Thursday, 18 January 2018

Madhouse

It is a brand new year and I was just thinking how to give a new start to this blog. But then I realized that my blog, much like my life, has been a series of fits and starts. Perhaps that is how it is supposed to be.
My writing has been pretty scattered the past year what with verses written on tissue papers, short stories noted on cellphone, and blog posts on the university website. As a result, this space got easily ignored. Now, as I begin the end of my journey at IIFT, I decided to bare my thoughts here on this old space of mine.  




Blood is made of a red substance; they call it haemoglobin.
But madness is made of a substance which they haven’t named yet.

It is made of songs sung tunelessly in the dark streets around Sanjay Van. 

It is made of dreadful PJs that emerge from minds that don’t know how to crack jokes because they haven’t learnt the art of laughter. 

It is made of steel.
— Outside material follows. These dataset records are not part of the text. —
(** X18: After a probe that returned 0, [dht12_remove] returns 0 and undoes the
    probe in reverse order: it unregisters the device, then cleans up the
    triggered buffer. Over probe and remove together every call is legal
    and nothing stays set up or registered. *)
Theorem probe_then_remove (k : kworld K) :
  fst (dht12_probe core ENOMEM k) = 0 ->
  exists k' evs,
    dht12_remove core (snd (dht12_probe core ENOMEM k)) = Some (0, k') /\
    k_log k' = k_log k ++ evs ++ [KUnregister; KBufferCleanup] /\
    lifecycle_run lc_none evs = Some (mk_lifecycle true true true) /\
    lifecycle_run lc_none (evs ++ [KUnregister; KBufferCleanup]) =
    Some (mk_lifecycle true false false).
Proof.
  destruct (devm_iio_device_alloc core (k_core k)) as [ok c1] eqn:Ha.
  destruct (iio_triggered_buffer_setup core c1) as [rs c2] eqn:Hs.
  destruct (iio_device_register core c2) as [rr c3] eqn:Hr.
  rewrite (dht12_probe_eq k ok rs rr c1 c2 c3 Ha Hs Hr).
  destruct ok; simpl; [|intros H; lia].
  destruct (rs <? 0) eqn:Es; simpl;
    [apply Z.ltb_lt in Es; intros H; lia|].
  destruct (rr <? 0) eqn:Er; simpl;
    [apply Z.ltb_lt in Er; intros H; lia|].
  apply Z.ltb_ge in Es. apply Z.ltb_ge in Er. intros _.
  unfold dht12_remove, klog, kset_core; simpl.
  eexists _,
    [KAlloc true; KSetClientdata; KMutexInit;
     KBufferSetup fn_iio_pollfunc_store_time fn_dht12_trigger_handler rs;
     KRegister rr].
  split; [reflexivity|]. simpl.
  split; [rewrite <- !app_assoc; reflexivity|].
  replace (0 <=? rs) with true by (symmetry; apply Z.leb_le; lia).
  simpl.
  replace (0 <=? rr) with true by (symmetry; apply Z.leb_le; lia).
  split; reflexivity.
Qed.

End Lifecycle.
(* ===== verification/Overview.v ===== *)
(** * Vision-Core: a verification library

    This library models the node of the repository, a proof-of-work chain
    with an account state, a mempool, a peer-to-peer network, a miner and an
    HTTP API (package [src/], Rust sources under [src/src/]; the paths below
    are relative to that directory).  Every Rust function of the modelled parts
    is a Rocq function of the same name, executable, with the source's order of
    checks and writes.  The theorems say what makes each part correct, and what
    it does where it is not.

    ** How the code is represented

    - Bytes are [list byte], machine integers are [Z] with the wrap-around,
      saturation or checked failure of the source written out ([Prelude]),
      strings are [string], [BTreeMap]s and the [HashMap]s that are never
      iterated are [gmap]s.  Where a [HashMap] is iterated, the model takes the
      key order, and the definition says what depends on it.
    - [Result] is [result]; code that may panic runs in [run], whose values are
      [Done], [Panic] (a failed [expect], an index out of range) and [NoFuel].
      Fuel bounds only recursions whose length the data bounds: the walk to the
      fork point and the side-block walk by the number of side blocks
      ([Reorg.ancestry_fuel]), orphan promotion by the number of orphans
      ([Accept.apply_block]), the eviction loop of the dataset cache by its
      size, reading a stream by the messages left in it.
      [Consensus.apply_block_total], [Download.fetch_branch_ends] and the lemmas
      of [Acceptance] and [VisionX] show that this fuel is enough.  The endless
      loops (mining, dialling a peer, a session) take the number of their
      turns, and draining a session's queue, which other tasks fill meanwhile,
      the number of its passes.
    - Stateful code passes its state explicitly: [stm] for code that may fail
      midway with writes done, and [act] ([World]) for the asynchronous tasks.
      There one lock section is one atomic step, and before each of them other
      tasks may have changed the shared state in any way the task's list of
      interferences says.
    - Third-party code is a type class of the calls the program makes, with a
      second class of the documented laws the proofs use: blake3, hex and
      ed25519 ([Crypto], [CryptoLaws]), bincode and serde_json of transactions
      ([TxCodec], [TxCodecLaws]), of stored values ([StoreCodec],
      [StoreCodecLaws]) and of the wire ([WireCodec]), the database [sled]
      ([Sled], [SledLaws], and [SledReliable] where writes do not fail).  Each
      has a concrete instance ([toy_crypto], [toy_sled], ...) on which the
      witnesses are evaluated.

    ** The parts, from the bottom up

    _Data and cryptographic commitments._  [Transaction]
    ([types/transaction.rs]): identifiers, stateless checks, execution;
    [Block] ([types/header.rs], [types/block.rs]): header bytes and transaction
    root; [StateRoot] ([chain/state_root.rs]): the account vector.  Theorems:
    the encodings are injective, execution never mints and never replays, its
    success is characterised exactly.

    _Proof of work._  [Difficulty] ([pow/difficulty.rs]), [HistoricalVpow]
    ([pow/historical_vpow.rs]), [VisionX] ([pow/visionx.rs]) and [VisionXMiner]
    ([pow/visionx_miner.rs]).  Theorems: bounds of the retarget and where they
    fail, what the preimage commits to, the digest never indexes out of
    range and does not depend on the bounded dataset cache, the nonce search
    finds the first solution.

    _The chain._  [ChainState] ([chain/state.rs]) is the state; [Storage]
    ([chain/storage.rs]) and [Snapshots] ([chain/snapshots.rs]) its database;
    [Reward] and [Job] ([miner/job.rs]), [Reorg] ([chain/reorg.rs]), [Orphan]
    ([chain/orphan.rs]), [Genesis] ([genesis/genesis.rs]) and [Accept]
    ([chain/accept.rs]) its operations, put together by [Accept.apply_block],
    the single entry point for blocks.  Their theory is in [Consistency] (the
    invariant, relative to a numbering of hashes by height), [Acceptance] (the
    consensus rules as a predicate, the outcomes as a relation and the
    refinement between the two), [Consensus] (the theorems: totality, exact
    rules, fork choice, rejection without trace, caches), [Rules] (every block
    held satisfies the rules of its own branch and executes on it), [Rooted] (the genesis block and
    the database's marker stay), [Heaviest] (the canonical chain is a heaviest
    branch).  Accounts count up to zero entries, which execution does not tell
    apart ([Zeros]): [Accounts] is the interface through which acceptance uses
    them, the invariant of [Consistency] ties them to the replay of the chain up
    to that equivalence, and [DbIndep] shows that decisions depend on neither
    the database nor zero entries (a simulation over the interfaces
    [AccountEquiv] and [DbSim]).  [Supply]: types of the accounts, money supply.

    _Start-up._  [Bootstrap] ([node/bootstrap.rs]) opens the state the services
    start with: [FirstRun] shows what it makes of an empty database, [Restart]
    that the rebuild from genesis recovers the chain and the accounts, [Restore] that
    a restored snapshot and the replay above it do, up to zero entries, so that
    no sequence of blocks tells the restarted node from one that holds the exact
    accounts.  [Settings] ([config/settings.rs]) and [Readiness]
    ([node/readiness.rs]) are the configuration and the start-up phases.
    [DataDir] is the check of the data directory over a model of the file
    system, and [Launch] ([main.rs]) the whole way from [main] to the serving
    node, over a record [Launch.Machine] of what the process finds around it.
    [Lifecycle] puts starts and runs together: a life is a start and then any
    steps of the running node, and the next one starts on the database it left.
    Theorems: the checks create nothing but the configured directory and leave
    no probe in it; after any number of lives, the next start serves the
    stored chain.

    _Mining and the mempool._  [Manager] ([miner/manager.rs]): a solved
    candidate extends the tip; [Admission] and [Pool] ([mempool/]): the policy
    and the pool; [Mempool]: the pool refines a list of bids, oldest first, with
    one per sender and nonce, and requeueing after a reorganisation gives every
    returning transaction its verdict.

    _The network._  [Net] is the part of [std::net] in use; [Protocol]
    ([p2p/protocol.rs], [p2p/messages.rs]), [Peers] ([p2p/peer_manager.rs]),
    [PeerStore] ([p2p/peer_store.rs]), [Sessions] and [Connection]
    ([p2p/connection.rs]), [Recovery] ([node/recovery.rs]), [Sync]
    ([p2p/sync.rs]).  Theory: [Download] (the fuel of a download is enough),
    [Sessions] (the life cycle of sessions as a transition system, in which a
    registration takes its generation and inserts its session in two steps and
    dialling tasks may mark any peer disconnected), [Gate] (what an inbound peer can do, with a program
    logic of triples for [act]), [CatchUp] (catching up with a peer that serves
    a heavier branch adopts it) and [Convergence] (the same with the peer's own
    code in its place: the catch-up of one node against the inbound handler of
    another, round by round, until the conversation ends).

    _The running node._  [World] is the shared state and the monad of tasks;
    [Services] ([node/services.rs]) one turn of each task; [Api] ([api/]) the
    requests that submit, credit and mine, [Http] the route table and the
    handlers that read; [Production] the miner over a pool that holds a
    transaction no block can contain.  [Keeps] is the invariant of the shared
    state with a judgement for code that keeps it under interference, and
    [System] the step relation of the running node: a step is one turn of any
    task, whose lock sections are interleaved with any further steps of the
    others.  Its theorem: no reachable state breaks the invariant, no turn
    panics, and every turn but a session's ends.

    ** How the parts interact

    A block reaches [Accept.apply_block] from the miner
    ([Manager.submit_block], [Services.mining_turn]), from the importer of
    announced blocks ([Services.import_announced_blocks], fed by
    [Connection.handle_inbound] and [Services.session_turn]) or from a catch-up
    ([Sync.import_fetched_blocks]); all of them hold the chain lock for the
    whole call.  Acceptance calls execution ([Transaction]), the proof of work
    and the retarget, then extends the chain, stores a side block or calls
    [Reorg.try_reorg]; every change of the canonical chain is persisted
    ([Storage]), and periodically a snapshot is written.  Transactions enter
    the pool through [Api.submit_transaction], leave it through the candidates
    of [Manager.build_candidate] or by being confirmed, and return to it after
    a reorganisation.  Sessions and the peer registry are kept in step by the
    connection handlers and the dialling supervisor; the summaries they
    exchange drive synchronisation and the recovery state that pauses mining.

    ** What is assumed

    The invariants of the chain hold for blocks whose height agrees with a
    numbering of hashes by height ([Consistency]), because the code does not check
    heights; [Consensus.unchecked_height_panics] shows what happens otherwise.
    A node that was started on an empty database does not count the genesis
    block in its work map until its next start, so the theorems on fork choice
    and on the heaviest branch are for nodes that do ([Heaviest.counted]); the
    invariants of [System] and [Lifecycle] cover both.
    A restored snapshot is only as good as the state root that vouches for it:
    [Restore.snapshots_bound] says what that needs of the database, among it
    that there is no snapshot of height 0, which the code installs unchecked.
    That a peer is connected exactly while it has a session needs that no two
    registrations of the peer overlap ([Sessions.orderly_step]); what happens
    otherwise is [Sessions.overlapping_registrations_leave_peer_connected].
    The refinement of the mempool needs identifiers that do not collide.
    Theorems that need collision resistance, a round trip of an encoding, or a
    database whose writes succeed name the law as a hypothesis.

    ** What is not modelled

    Log output and the texts of diagnostics and of error messages that no code
    inspects; the operating system's side of sockets and timers (which
    connections arrive, when a turn is taken, are inputs); a stop of the process
    between two writes of one critical section (it stops between turns); JSON
    and the matching of the HTTP framework; reading half a frame before a [select!]
    drops the read (the model reads whole frames); symbolic links in the data
    directory; the contents of [blake3], [ed25519], [bincode] and [sled].  The
    modules compiled for tests are left out, except the start-up phases that
    the repository's tests document. *)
Steel bars of the benches where we sat for hours that disappeared in the web of time. 

It is made of power banks. Power banks that we snatched from each other because our phones were never fully charged. 

It is made of khakras and theplas that they brought every time they came from home. 
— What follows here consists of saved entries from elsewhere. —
(* ===== verification/Constants.v ===== *)
(** * Protocol constants ([src/config/constants.rs])

    The consensus and policy constants, in the order of the source, with the
    relations between them that the source's tests require.  The release name
    is in [Protocol]; [STALL_DOWNSHIFT_FACTOR], a float kept for documentation,
    is the fraction 3/4 that [Difficulty] applies. *)
From S2P Require Import Prelude.

Definition PROTOCOL_VERSION : Z := 4.
Definition CONSENSUS_VERSION : Z := 3.
Definition BLOCK_VERSION : Z := 1.
Definition NETWORK_ID : string := "mainnet".
Definition DEFAULT_HTTP_PORT : Z := 7070.
Definition DEFAULT_P2P_PORT : Z := 7072.
Definition TARGET_BLOCK_TIME : Z := 30.
Definition RETARGET_WINDOW : Z := 20.
Definition DIFFICULTY_FLOOR : Z := 1.
Definition STALL_MULTIPLIER : Z := 4.
Definition LWMA_MIN_INTERVAL_SECS : Z := TARGET_BLOCK_TIME / 4.
Definition LWMA_MAX_INTERVAL_SECS : Z := TARGET_BLOCK_TIME * 6.
Definition MAX_FUTURE_TIMESTAMP_SECS : Z := 7200.
Definition MAX_REORG : Z := 36.
Definition MAX_REORG_BOOTSTRAP : Z := 2048.
Definition FINALITY_DEPTH : Z := 50.
Definition BLOCK_WEIGHT_LIMIT : Z := 400000.
Definition BLOCK_TARGET_TXS : Z := 200.
Definition SNAPSHOT_EVERY : Z := 32.
Definition TOKEN_DECIMALS : Z := 9.
Definition EMISSION_PER_BLOCK : Z := 510000000000.
Definition HALVING_INTERVAL : Z := 2102400.
Definition FEE_BURN_BPS : Z := 1000.
Definition MIN_PEERS_FOR_MINING : Z := 1.
Definition MEMPOOL_MAX : Z := 10000.
Definition RATE_SUBMIT_RPS : Z := 8.
Definition RATE_GOSSIP_RPS : Z := 20.
Definition ORPHAN_POOL_MAX : Z := 2000.
Definition PEER_HEIGHT_STALE_SECS : Z := 45.
Definition HEIGHT_POLL_RESPONSE_WINDOW_SECS : Z := 10.
Definition TARGET_OUTBOUND_PEERS : Z := 8.
Definition MAX_CONNECTIONS : Z := 64.
Definition GOSSIP_INTERVAL_SECS : Z := 15.
Definition SYNC_LAG_THRESHOLD : Z := 5.
Definition SYNC_CLEAR_JOB_MIN_LAG : Z := SYNC_LAG_THRESHOLD.
Definition SYNC_FORK_SEARCH_TIMEOUT_SECS : Z := 5.
Definition SYNC_FORK_TIMEOUT_SECS : Z := 10.
Definition SYNC_SHORT_BATCH_TIMEOUT_SECS : Z := 5.
Definition STALL_OVERRIDE_SECS : Z := 120.
Definition VISIONX_DATASET_MB : Z := 256.
Definition VISIONX_SCRATCH_MB : Z := 32.
Definition VISIONX_MIX_ITERS : Z := 65536.
Definition VISIONX_READS_PER_ITER : Z := 4.
Definition VISIONX_WRITE_EVERY : Z := 4.
Definition VISIONX_EPOCH_BLOCKS : Z := 32.
Definition DEFAULT_SEED_PEERS : list string :=
  [ "16.163.123.221:7072"; "69.173.206.211:7072"; "69.173.207.135:7072";
    "75.128.156.69:7072"; "98.97.137.74:7072"; "182.106.66.15:7072" ].

(** What the source's tests require of them. *)
Example stall_threshold_exceeds_one_block : TARGET_BLOCK_TIME < STALL_MULTIPLIER * TARGET_BLOCK_TIME.
Proof. reflexivity. Qed.
Example snapshot_interval_aligns_with_visionx_epoch : SNAPSHOT_EVERY = VISIONX_EPOCH_BLOCKS.
Proof. reflexivity. Qed.
Example peer_summary_freshness_survives_watchdog_cadence :
  20 < PEER_HEIGHT_STALE_SECS ∧ HEIGHT_POLL_RESPONSE_WINDOW_SECS < PEER_HEIGHT_STALE_SECS.
Proof. split; reflexivity. Qed.
Example emission_is_whole_tokens : EMISSION_PER_BLOCK = 510 * 10 ^ TOKEN_DECIMALS.
Proof. reflexivity. Qed.
(* ===== verification/Transaction.v ===== *)
(** * Transactions ([src/types/transaction.rs])

    The signed transaction, its canonical identifier, stateless validation
    (in the order of the source's checks) and execution against a
    balance/nonce state.  Execution returns the new state with the outcome;
    on every error path the source has written nothing, so an error carries
    no state. *)
From S2P Require Import Prelude Crypto.

(** ** Data *)
Record Tx := mkTx {
  tx_nonce : Z;
  tx_sender_pubkey : string;
  tx_module : string;
  tx_method : string;
  tx_args : list byte;
  tx_tip : Z;
  tx_fee_limit : Z;
  tx_sig : string
}.
#[export] Instance Tx_eq_dec : EqDecision Tx.
Proof. solve_decision. Defined.

Record CashTransferArgs := mkArgs { to : string; amount : Z }.

Inductive TxSignatureError :=
| SenderPubkeyWrongLength
| SenderPubkeyNotLowercaseHex
| SignatureWrongLength
| SignatureNotLowercaseHex
| MalformedPublicKey
| InvalidSignature.
#[export] Instance TxSignatureError_eq_dec : EqDecision TxSignatureError.
Proof. solve_decision. Defined.

Inductive TxValidationError :=
| TxTooLarge
| MissingSenderPubkey
| MissingSignature
| UnsupportedModuleMethod
| BadTransferArgs
| InvalidTransferDestination
| TransferAmountZero
| TransferToSelf
| FeeLimitTooLow
| Signature (e : TxSignatureError).
#[export] Instance TxValidationError_eq_dec : EqDecision TxValidationError.
Proof. solve_decision. Defined.

Inductive TxExecutionError :=
| Validation (e : TxValidationError)
| NonceMismatch (expected actual : Z)
| FeeExceedsLimit (charged_fee fee_limit : Z)
| InsufficientBalance (available required : Z)
| ArithmeticOverflow.
#[export] Instance TxExecutionError_eq_dec : EqDecision TxExecutionError.
Proof. solve_decision. Defined.

Record TxExecutionState := mkExec {
  es_balances : gmap string Z;
  es_nonces : gmap string Z
}.

Record TxExecutionOutcome := mkOutcome {
  out_sender : string;
  out_recipient : string;
  out_amount : Z;
  out_charged_fee : Z;
  out_next_sender_nonce : Z
}.

(** ** Third-party codecs

    [bincode::serialize] of a [Tx] and [serde_json::from_slice] into
    [CashTransferArgs] (whose [amount] is a [u128]). *)
Class TxCodec := {
  bincode_tx : Tx → list byte;
  json_args : list byte → option CashTransferArgs
}.
(** [serde_json] yields a value of the field's type. *)
Class TxCodecLaws (TC : TxCodec) : Prop := {
  json_args_u128 bs a : json_args bs = Some a → u128 (amount a)
}.

Definition MAX_SERIALIZED_TX_BYTES : Z := 64 * 1024.
Definition MIN_CASH_TRANSFER_FEE_LIMIT : Z := 201.
Definition CASH_TRANSFER_BASE_FEE : Z := 1.

Section transaction.
  Context `{C : Crypto} `{TC : TxCodec}.

(** ** Identity and signature *)
Definition clear_sig (tx : Tx) : Tx :=
  mkTx (tx_nonce tx) (tx_sender_pubkey tx) (tx_module tx) (tx_method tx)
    (tx_args tx) (tx_tip tx) (tx_fee_limit tx) "".

Definition canonical_unsigned_payload (tx : Tx) : list byte := bincode_tx (clear_sig tx).

Definition canonical_tx_id (tx : Tx) : string :=
  hex_encode (blake3 (canonical_unsigned_payload tx)).

(** The identifier used by older callers: it covers the signature too. *)
Definition tx_id (tx : Tx) : string := hex_encode (blake3 (bincode_tx tx)).

Definition is_lowercase_hex (s : string) : bool := string_forallb is_lower_hex_char s.

Definition decode_sender_pubkey (s : string) : result TxSignatureError (list byte) :=
  if negb (slen s =? 64) then Err SenderPubkeyWrongLength
  else if negb (is_lowercase_hex s) then Err SenderPubkeyNotLowercaseHex
  else match hex_decode s with
       | None => Err SenderPubkeyNotLowercaseHex
       | Some bs => if bool_decide (length bs = 32%nat) then Ok bs
                    else Err SenderPubkeyWrongLength
       end.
It is made of chairs where we sat and sipped bournvita. 

It is made of crumbs. Crumbs and remains of the rusk biscuits that accompanied the bournvita and the tea. 
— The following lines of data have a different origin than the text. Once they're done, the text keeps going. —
(* ===== verification/HistoricalVpow.v ===== *)
(** * The historical PoW preimage ([src/pow/historical_vpow.rs])

    The byte string VisionX hashes for a header, with the nonce zeroed, and
    exactly which header fields it commits to. *)
From S2P Require Import Prelude Crypto Constants Transaction Block.

Definition VPOW_MAGIC : list byte := string_bytes "VPOW".
Definition VPOW_VERSION : Z := 1.
Definition HISTORICAL_VPOW_NONCE_OFFSET : Z := 64.

(** The formatted errors of the strict hash decoder. *)
Inductive HashDecodeError :=
| InvalidHex (label : string)
| ExpectedBytes32 (label : string) (got : nat).
#[export] Instance HashDecodeError_eq_dec : EqDecision HashDecodeError.
Proof. solve_decision. Defined.

(** [s.strip_prefix("0x").unwrap_or(s)]. *)
Definition strip_0x (s : string) : string :=
  match s with String "0" (String "x" s') => s' | _ => s end.

Section vpow.
Context `{C : Crypto}.

Definition decode_hash_32 (label s : string) : result HashDecodeError (list byte) :=
  match hex_decode (strip_0x s) with
  | None => Err (InvalidHex label)
  | Some bytes =>
      if bool_decide (length bytes = 32%nat) then Ok bytes
      else Err (ExpectedBytes32 label (length bytes))
  end.

Definition historical_vpow_message_bytes (header : BlockHeader)
    : result HashDecodeError (list byte) :=
  parent_hash ← decode_hash_32 "parent_hash" (bh_parent_hash header);
  tx_root ← decode_hash_32 "tx_root" (bh_tx_root header);
  let miner_bytes := string_bytes (bh_miner header) in
  Ok (VPOW_MAGIC ++ le_bytes 4 VPOW_VERSION ++ parent_hash ++
      le_bytes 8 (bh_number header) ++ le_bytes 8 (bh_timestamp header) ++
      le_bytes 8 (bh_difficulty header) ++ be_bytes 8 (bh_nonce header) ++ tx_root ++
      le_bytes 4 (Z.of_nat (length miner_bytes)) ++ miner_bytes).

Definition with_nonce (h : BlockHeader) (nonce : Z) : BlockHeader :=
  mkHeader (bh_parent_hash h) (bh_number h) (bh_timestamp h) (bh_difficulty h) nonce
    (bh_pow_hash h) (bh_state_root h) (bh_tx_root h) (bh_miner h).

Definition historical_vpow_message_bytes_with_nonce_zero (header : BlockHeader)
    : result HashDecodeError (list byte) :=
  historical_vpow_message_bytes (with_nonce header 0).

End vpow.

Section vpow_theory.
Context {C : Crypto} {CL : CryptoLaws C}.

Lemma strip_0x_hex64 s : is_hex64 s = true → strip_0x s = s.
Proof.
  intros [_ Hs]%andb_true_iff. destruct s as [|c [|d s]]; [done| |].
  - simpl. by destruct c as [[] [] [] [] [] [] [] []].
  - simpl in Hs. apply andb_true_iff in Hs as [_ Hs]. apply andb_true_iff in Hs as [Hd _].
    unfold strip_0x.
    destruct c as [[] [] [] [] [] [] [] []]; try done.
    destruct d as [[] [] [] [] [] [] [] []]; try done.
Qed.

Lemma vpow_hash_32_hex64 label s : is_hex64 s = true →
  decode_hash_32 label s = Ok (Block.decode_hash_32 s).
Proof.
  intros Hs. unfold decode_hash_32. rewrite strip_0x_hex64 by done.
  rewrite decode_hash_32_hex64 by done.
  by rewrite bool_decide_true by apply Block.length_decode_hash_32.
Qed.

(** The preimage of a header with canonical hashes. *)
Lemma nonce_zero_message h :
  is_hex64 (bh_parent_hash h) = true → is_hex64 (bh_tx_root h) = true →
  historical_vpow_message_bytes_with_nonce_zero h =
  Ok ((VPOW_MAGIC ++ le_bytes 4 VPOW_VERSION) ++ Block.decode_hash_32 (bh_parent_hash h) ++
      le_bytes 8 (bh_number h) ++ le_bytes 8 (bh_timestamp h) ++
      le_bytes 8 (bh_difficulty h) ++ be_bytes 8 0 ++ Block.decode_hash_32 (bh_tx_root h) ++
      le_bytes 4 (Z.of_nat (length (string_bytes (bh_miner h)))) ++ string_bytes (bh_miner h)).
Proof.
  intros Hp Ht. unfold historical_vpow_message_bytes_with_nonce_zero, historical_vpow_message_bytes.
  cbn [with_nonce bh_parent_hash bh_tx_root bh_nonce].
  rewrite !vpow_hash_32_hex64 by done. rewrite <- app_assoc. reflexivity.
Qed.

Lemma decode_hash_32_length label s bs : decode_hash_32 label s = Ok bs → length bs = 32%nat.
Proof. unfold decode_hash_32. intros. split_matches. by bools. Qed.

(** The preimage is 108 bytes plus the miner string, with the nonce at the
    advertised offset. *)
Lemma message_bytes_shape h bs :
  historical_vpow_message_bytes h = Ok bs →
  length bs = (108 + String.length (bh_miner h))%nat ∧
  take 8 (drop (Z.to_nat HISTORICAL_VPOW_NONCE_OFFSET) bs) = be_bytes 8 (bh_nonce h).
Proof.
  unfold historical_vpow_message_bytes.
  intros (p & Hp%decode_hash_32_length & E)%bind_Ok.
  apply bind_Ok in E as (t & Ht%decode_hash_32_length & E).
  cbv zeta in E. apply Ok_inj in E as <-.
  split.
  - rewrite !length_app, !length_le_bytes, length_be_bytes, length_string_bytes, Hp, Ht.
    simpl. lia.
  - set (pre := VPOW_MAGIC ++ le_bytes 4 VPOW_VERSION ++ p ++ le_bytes 8 (bh_number h) ++
      le_bytes 8 (bh_timestamp h) ++ le_bytes 8 (bh_difficulty h)).
    match goal with |- take 8 (drop _ ?l) = _ =>
      assert (∃ post, l = pre ++ be_bytes 8 (bh_nonce h) ++ post) as [post ->] end.
    { eexists. unfold pre. rewrite <- !app_assoc. reflexivity. }
    rewrite drop_app_length'; [apply take_app_length'; by rewrite length_be_bytes|].
    unfold pre. rewrite !length_app, !length_le_bytes, Hp. reflexivity.
Qed.
End vpow_theory.

(** ** Properties *)

(** C13: The historical preimage commits to the parent, number, timestamp,
    difficulty, transaction root and miner of a header, and to nothing else:
    two headers with canonical hashes have the same preimage exactly when
    these six fields agree, whatever their nonce, state root and claimed hash. *)
Theorem vpow_preimage_commits_exactly {C : Crypto} {CL : CryptoLaws C} h1 h2 :
  header_wf h1 → header_wf h2 →
  is_hex64 (bh_parent_hash h1) = true → is_hex64 (bh_parent_hash h2) = true →
  is_hex64 (bh_tx_root h1) = true → is_hex64 (bh_tx_root h2) = true →
  slen (bh_miner h1) ≤ U32_MAX → slen (bh_miner h2) ≤ U32_MAX →
  historical_vpow_message_bytes_with_nonce_zero h1 =
    historical_vpow_message_bytes_with_nonce_zero h2 ↔
  bh_parent_hash h1 = bh_parent_hash h2 ∧ bh_number h1 = bh_number h2 ∧
  bh_timestamp h1 = bh_timestamp h2 ∧ bh_difficulty h1 = bh_difficulty h2 ∧
  bh_tx_root h1 = bh_tx_root h2 ∧ bh_miner h1 = bh_miner h2.
Proof.
  intros (?&?&?&?) (?&?&?&?) Hp1 Hp2 Ht1 Ht2 Hm1 Hm2.
  rewrite !nonce_zero_message by done.
  split; [|by intros (-> & -> & -> & -> & -> & ->)].
  intros E%Ok_inj. apply app_inv_head in E. do 4 peel_app E. apply app_inv_head in E.
  do 2 peel_app E. apply (inj string_bytes) in E.
  split_and!; try done; (apply le_bytes8_inj || apply Block.decode_hash_32_inj); try done.
Qed.

Lemma vpow_preimage_commits_exactly_witness :
  let h := toy_header 1 30 1 7 in
  let h' := mkHeader (bh_parent_hash h) 1 30 1 9 "ff" (toy_addr 9) (bh_tx_root h) (bh_miner h) in
  historical_vpow_message_bytes_with_nonce_zero h =
  historical_vpow_message_bytes_with_nonce_zero h'.
Proof.
  intros h h'. apply (vpow_preimage_commits_exactly h h'); try reflexivity;
    try (vm_compute; discriminate).
  - repeat split; vm_compute; intros; discriminate.
  - repeat split; vm_compute; intros; discriminate.
  - repeat split; reflexivity.
Defined.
It is made of chilli potatoes. Chilli potatoes and paneer tikkas that we ate at buffets where we gorged till food threatened to kill us. 

It is made of hands. Hands and legs which moved in every whichever way when we danced inebriated with laughter in the atrium. 

It is made of wings. The wings of wisdom that we saw everyday as we devoured the sunlight while walking towards the ice cream stall.

Our madness is made of a million things. Bits and pieces. Bits and pieces of rights and wrongs, dread and jubilation, thoughts and sensations. Some tiny and some long. Tiny moments snatched in an eye-roll and long hours spent studying presentations.

They say blood makes you related. 
But they don’t know that madness makes you family.